Beckworth: That's pretty amazing.

Sahm: It was a surprise to me. It was a recession indicator in the book.

Beckworth: So you don't call it Sahm Rule in the book?

Sahm: No, absolutely not. They've blindsided me. So *Recession Ready* was a co-sponsored volume between the Hamilton Project of Brookings and Equitable Growth, so the employer now. The whole book, and I really would recommend it to people who are interested in economic policy and macroeconomic stabilization, so fighting recessions. Every chapter was on a different automatic stabilizer, some of them exist right now, like unemployment insurance, like extended benefits, how to strengthen those automatic stabilizers. My chapter, and there was another one on infrastructure, was taking a fiscal stimulus policy that's often turned on in recessions and making it automatic. I was looking at direct payments to individuals. In 2001, there was a tax rebate. In 2008, there was a stimulus, economic stimulus payment-

Beckworth: Yes, those checks we got from-

Sahm: Right. There were checks, electronic funds transfer. There was money that went out to households in chunks. 2001 was like 500. 2008 was 1000.

Beckworth: But it was kind of ad-hoc is your point?

Sahm: Well, they were what we call discretionary.

Beckworth: Discretionary.

Sahm: So there was a past precedent of it, but there was legislation drafted on the Hill when it was clear the economy was having some trouble, and then it had to pass Congress. Often in fighting recessions, everybody gets on board. Especially when a recession starts, this is not typically a time of partisan bickering. But it takes time. It takes time to draft legislation. It takes time to get it through Congress. One of the things, and seriously, the public servants at the Internal Revenue Service and Social Security Administration should've gotten a medal for how quickly they were actually able to do the logistics.

My proposal was to make these automatic. To make something automatic, you have to have a trigger that says, "Now it goes." This could all be agreed in legislation before, when we're not in a recession. There's actually been a lot of interest recently in maybe we could do this. Well, maybe we could. Or, there's a whole volume now that you could pull off the shelf when it does like a recession and get going on legislation.

My proposal, I think it's really important, another aspect of the automatic is you would give time for the logistics to be put together. The government actually does not have, and this may be a good thing, the address, the bank account, of every American, so they had to pull ... I mean, the IRS has information because they do the tax returns. That's timely. The 2008 went out to retirees, people who didn't have a tax liability. Social Security Administration, they cut checks, they know where people are. You had to have collaboration. No, this was more 2001.
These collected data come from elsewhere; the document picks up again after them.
(** * Realtime notifications over GraphQL: the server's resolvers

    A shallow embedding of the GraphQL server of
    realtime-notifications-apollo-graphql (the final [index.js]: the
    module-level [notifications] array, the [pubsub] broker, the fixed topic
    and the three resolvers), and the properties of its store and of its
    publish/subscribe fan-out. *)

From Stdlib Require Import ZArith Lia.
From stdpp Require Import base option list strings.

(** ** Data model *)

(** [type Notification { label: String }]; the resolver builds
    [{ label: args.label }]. *)
Record Notification : Type := { label : string }.

(** The object handed to [pubsub.publish]:
    [{ newNotification: newNotification }]. The subscription field
    [newNotification] of the schema is resolved from it by reading that
    property. *)
Record Payload : Type := { newNotification : Notification }.

Definition Topic : Type := string.

(** [const NOTIFICATION_SUBSCRIPTION_TOPIC = 'newNotifications';] *)
Definition NOTIFICATION_SUBSCRIPTION_TOPIC : Topic := "newNotifications"%string.

(** ** The topic broker *)

Module PubSub.

(** Modelled from the spec: the topic broker, which the program obtains
    with [new PubSub()] from the graphql-subscriptions package; its
    implementation is not part of the sources. A subscriber channel has
    the topic it was registered under, a delivery queue (oldest event
    first) and a liveness flag. *)
Record Channel : Type :=
  { chan_topic : Topic;
    chan_queue : list Payload;
    chan_live : bool }.

(** Modelled from the spec: the broker owns every channel it ever
    created; a handle is the channel's position. The registry of a topic
    is the set of its live channels. *)
Abbreviation t := (list Channel).

(** [new PubSub()] *)
Definition create : t := [].

Definition registered (topic : Topic) (c : Channel) : bool :=
  chan_live c && String.eqb (chan_topic c) topic.

Definition enqueue (e : Payload) (c : Channel) : Channel :=
  {| chan_topic := chan_topic c;
     chan_queue := chan_queue c ++ [e];
     chan_live := chan_live c |}.

Definition deliver (topic : Topic) (e : Payload) (c : Channel) : Channel :=
  if registered topic c then enqueue e c else c.

(** Modelled from the spec: [publish(topic, event)] delivers the event to
    every channel currently registered on the topic, each independently
    of the others; with no channel registered it does nothing. *)
Definition publish (topic : Topic) (e : Payload) (b : t) : t :=
  deliver topic e <$> b.

Definition fresh (topic : Topic) : Channel :=
  {| chan_topic := topic; chan_queue := []; chan_live := true |}.

(** Modelled from the spec: [subscribe(topic)], which the program calls
    as [pubsub.asyncIterator(topic)], creates a channel with no backlog,
    registers it and returns its handle. *)
Definition asyncIterator (topic : Topic) (b : t) : nat * t :=
  (List.length b, b ++ [fresh topic]).

Definition close (c : Channel) : Channel :=
  {| chan_topic := chan_topic c;
     chan_queue := chan_queue c;
     chan_live := false |}.

(** Modelled from the spec: [unsubscribe(handle)] deregisters the
    channel; on a channel already gone, or a handle never issued, it does
    nothing and raises nothing. *)
Definition unsubscribe (h : nat) (b : t) : t := alter close h b.

(** The handles registered on a topic, in registration order. *)
Definition registry (topic : Topic) (b : t) : list nat :=
  filter (fun h => from_option (registered topic) false (b !! h) = true)
         (seq 0 (List.length b)).

(** What the consumer of a channel has been handed so far. *)
Definition queue (h : nat) (b : t) : list Payload :=
  from_option chan_queue [] (b !! h).

Definition live (h : nat) (b : t) : bool :=
  from_option chan_live false (b !! h).

End PubSub.

(** ** The server's state and its effects *)

(** [const notifications = [];] and [const pubsub = new PubSub();] are the
    two module-level objects the resolvers close over. *)
Record Server : Type :=
  { notifications : list Notification;
    pubsub : PubSub.t }.

Definition init : Server :=
  {| notifications := []; pubsub := PubSub.create |}.

(** The calls a resolver makes on the two shared objects, in program
    order. *)
Inductive Effect : Type :=
| ArrayPush (n : Notification)
| Publish (topic : Topic) (p : Payload)
| AsyncIterator (topic : Topic) (h : nat)
| Return (h : nat).

(** A resolver is a state transformer that also logs its calls. *)
Definition M (A : Type) : Type := Server -> A * Server * list Effect.

Definition ret {A} (a : A) : M A := fun s => (a, s, []).

Definition bind {A B} (m : M A) (k : A -> M B) : M B :=
  fun s =>
    let '(a, s1, w1) := m s in
    let '(b, s2, w2) := k a s1 in
    (b, s2, w1 ++ w2).

Declare Scope resolver_scope.
Delimit Scope resolver_scope with resolver.
Notation "x <- m ;; k" := (bind m (fun x => k))
  (at level 100, m at next level, right associativity) : resolver_scope.
Notation "m ;;; k" := (bind m (fun _ => k))
  (at level 100, right associativity) : resolver_scope.
Lemma submit_reminder_frame g uid m d t w :
  ∃ w', submit_reminder g uid m d t w = (Ok tt, w') ∧ http w' = http w.
Proof.
  unfold submit_reminder.
  destruct (str_truthy m && str_truthy d && time_truthy t); [|by eexists].
  unfold bind.
  destruct (db g) as [c|] eqn:Hdb;
    [destruct ((next_outage (firestore w)).1) as [e|] eqn:Ho|].
  - rewrite (add_reminder_write_fails g c _ _ _ _ w e) by done. by eexists.
  - rewrite (add_reminder_write_succeeds g c) by done. by eexists.
  - rewrite add_reminder_without_client by done. by eexists.
Qed.

Lemma submit_reminder_showable_docs g uid m d t w :
  valid_time t →
  Forall showable (collection_docs (firestore w) "reminders") →
  Forall showable
    (collection_docs (firestore (submit_reminder g uid m d t w).2) "reminders").
Proof.
  intros Hv Hshow.
  destruct (submit_reminder_server g uid m d t w) as [[Hc _]|[Hc _]];
    simpl in Hc; unfold collection_docs in *; rewrite Hc; [done|].
  rewrite lookup_insert_eq. simpl. apply Forall_app. split; [done|].
  constructor; [|constructor]. by apply stored_reminder_showable.
Qed.

(** X15: a whole run of the script ends without raising when the time
    given is a valid time of day, every stored reminder can be shown, and
    the places service answers in one of the expected ways; this holds for
    every combination of buttons and texts, configured or not. *)
Theorem script_never_raises py_str i w :
  valid_time (time_input i) →
  Forall showable (collection_docs (firestore w) "reminders") →
  (∀ url params, expected_reply (http w url params)) →
  (script py_str i w).1 = Ok tt.
Proof.
  intros Hv Hshow Hhttp.
  destruct (startup_frame w) as (g & w1 & Hs & Hf1 & Hh1).
  assert (∃ w2, (if get_health_advice_clicked i
                 then get_health_advice (user_symptom_input i) else ret tt) w1
                = (Ok tt, w2) ∧ firestore w2 = firestore w1 ∧ http w2 = http w1)
    as (w2 & E2 & Hf2 & Hh2).
  { destruct (get_health_advice_clicked i);
      [apply get_health_advice_frame|by eexists]. }
  assert (∃ w3, (if add_reminder_clicked i
                 then submit_reminder g (session_user_id i) (medicine_name_input i)
                        (dosage_input i) (time_input i)
                 else ret tt) w2 = (Ok tt, w3) ∧ http w3 = http w2 ∧
                Forall showable (collection_docs (firestore w3) "reminders"))
    as (w3 & E3 & Hh3 & Hshow3).
  { assert (Forall showable (collection_docs (firestore w2) "reminders")) as Hshow2
      by by rewrite Hf2, Hf1.
    destruct (add_reminder_clicked i); [|by eexists].
    pose proof (submit_reminder_showable_docs g (session_user_id i)
                  (medicine_name_input i) (dosage_input i) (time_input i) w2
                  Hv Hshow2) as Hkept.
    destruct (submit_reminder_frame g (session_user_id i) (medicine_name_input i)
                (dosage_input i) (time_input i) w2) as (w3 & E & Hh).
    rewrite E in Hkept. by exists w3. }
  destruct (saved_reminders_showable g (session_user_id i) w3 Hshow3)
    as (w4 & E4 & Hh4).
  unfold script. unfold bind at 1. rewrite Hs.
  unfold bind at 1. rewrite E2. unfold bind at 1. rewrite E3.
  unfold bind at 1. rewrite E4.
  destruct (search_clinics_clicked i); [|done].
  apply search_clinics_expected.
  rewrite Hh4, Hh3, Hh2, Hh1. apply Hhttp.
Qed.

Lemma script_never_raises_witness :
  let i :=
    {| session_user_id := "user_17";
       user_symptom_input := "I have fever and headache.";
       get_health_advice_clicked := true;
       medicine_name_input := "Paracetamol";
       dosage_input := "2 tablets";
       time_input := mktime 13 0 59 7;
       add_reminder_clicked := true;
       location_input := "Lucknow";
       search_clinics_clicked := true |} in
  valid_time (time_input i) ∧
  Forall showable (collection_docs (firestore configured_world) "reminders") ∧
  (∀ url params, expected_reply (http configured_world url params)) ∧
  (script sample_py_str i configured_world).1 = Ok tt.
Proof.
  intros i.
  assert (valid_time (time_input i)) as Hv by (unfold valid_time; simpl; lia).
  assert (Forall showable (collection_docs (firestore configured_world) "reminders"))
    as Hs by (repeat constructor; try (by vm_compute); by eexists).
  assert (∀ url params, expected_reply (http configured_world url params)) as Hh.
  { intros url params. simpl. case_bool_decide.
    - right. simpl. repeat constructor; by eexists.
    - by left. }
  split; [exact Hv|]. split; [exact Hs|]. split; [exact Hh|].
  exact (script_never_raises sample_py_str i configured_world Hv Hs Hh).
Defined.

(** ** Startup, the chat tab, the session's id *)

(** X16: startup never raises; the two keys are what the environment
    holds; the database handle exists exactly when the credentials variable
    names an existing file with a usable key; and when the Gemini key is
    set and the handle exists, startup shows nothing. *)
Theorem startup_globals w :
  ∃ g w',
    startup w = (Ok g, w') ∧
    GEMINI_API_KEY g = os_environ w !! "GEMINI_API_KEY" ∧
    GOOGLE_MAPS_API_KEY g = os_environ w !! "GOOGLE_MAPS_API_KEY" ∧
    (∀ path, db g = Some (FirestoreClient path) ↔
             os_environ w !! "FIRESTORE_CREDENTIALS" = Some path ∧
             service_account_files w !! path = Some true) ∧
    (opt_truthy (os_environ w !! "GEMINI_API_KEY") = true → is_Some (db g) →
     page w' = page w).
Proof.
  unfold startup, bind, try_except, getenv, path_exists,
    from_service_account_json, st, ret.
  cbn -[opt_truthy].
  destruct (opt_truthy (os_environ w !! "GEMINI_API_KEY")) eqn:Hg;
    cbn -[opt_truthy]; rewrite ?Hg; cbn -[opt_truthy];
    (destruct (os_environ w !! "FIRESTORE_CREDENTIALS") as [path|] eqn:Hcred;
     cbn -[opt_truthy];
     [destruct (service_account_files w !! path) as [[]|] eqn:Hfile;
      cbn -[opt_truthy]; rewrite ?Hcred; cbn -[opt_truthy];
      rewrite ?Hfile; cbn -[opt_truthy]|]);
    do 2 eexists; (split; [reflexivity|]); cbn;
    (split; [done|]); (split; [done|]);
    (split;
       [intros p; split;
          [intros Hp; try discriminate Hp; injection Hp as <-; by split
          |intros [Hp Hf]; try discriminate Hp; injection Hp as <-; congruence]|]);
    intros ? Hdb; try done; by apply is_Some_None in Hdb.
Qed.

Example startup_configured_world :
  startup configured_world = (Ok configured_globals, configured_world).
Proof. vm_compute. reflexivity. Qed.

(** X17: the chat tab never raises and shows exactly one widget: a warning
    when no symptoms were typed; otherwise an info box with the model's
    reply or, when the call fails, with an error text that carries the
    exception's message.  It leaves the database alone. *)
Theorem get_health_advice_outcome s w :
  (get_health_advice s w).1 = Ok tt ∧
  firestore (get_health_advice s w).2 = firestore w ∧
  rendered w (get_health_advice s w).2
  = [ if str_truthy s then
        match chat w s with
        | Ok reply => st_info reply
        | Raise e =>
            st_info ("Error communicating with Gemini API: " +:+ exn_str e +:+
                     ". Please check your API key and network connection.")
        end
      else st_warning "Please enter your symptoms to get advice." ].
Proof.
  unfold get_health_advice. destruct (str_truthy s).
  - unfold bind, get_gemini_response, try_except, send_message.
    destruct (chat w s); (split; [done|]); (split; [done|]); by apply rendered_one.
  - split; [done|]. split; [done|]. by apply rendered_one.
Qed.




Example ensure_user_id_sample :
  ensure_user_id "1730641234.567891" ∅ !! "user_id"
  = Some "user_1730641234567891".
Proof. vm_compute. reflexivity. Qed.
You can only push out so many checks. The government can only cut so many checks in a week, so there were just all kinds of logistic things. In my chapter, and I talk about this, we could get this ready. If you had a system in place, it wouldn't be a mad dash. You could turn them out during tax season, which was impossible in 2008.

In any case, I think there's a lot to be gained, and I drew on the research that I've done on fiscal stimulus since 2008. I studied the 2008 tax payments, or the stimulus payments, making work pay, which was tax credits that went out over time, and then the payroll tax cut. I had to follow this literature because this was stuff we put in the forecast, so I had learned a lot. I had a lot of opinions about how to do stimulus, and really, that was the core of my chapter. That was what I thought I was writing the chapter for, but of course, you need this trigger.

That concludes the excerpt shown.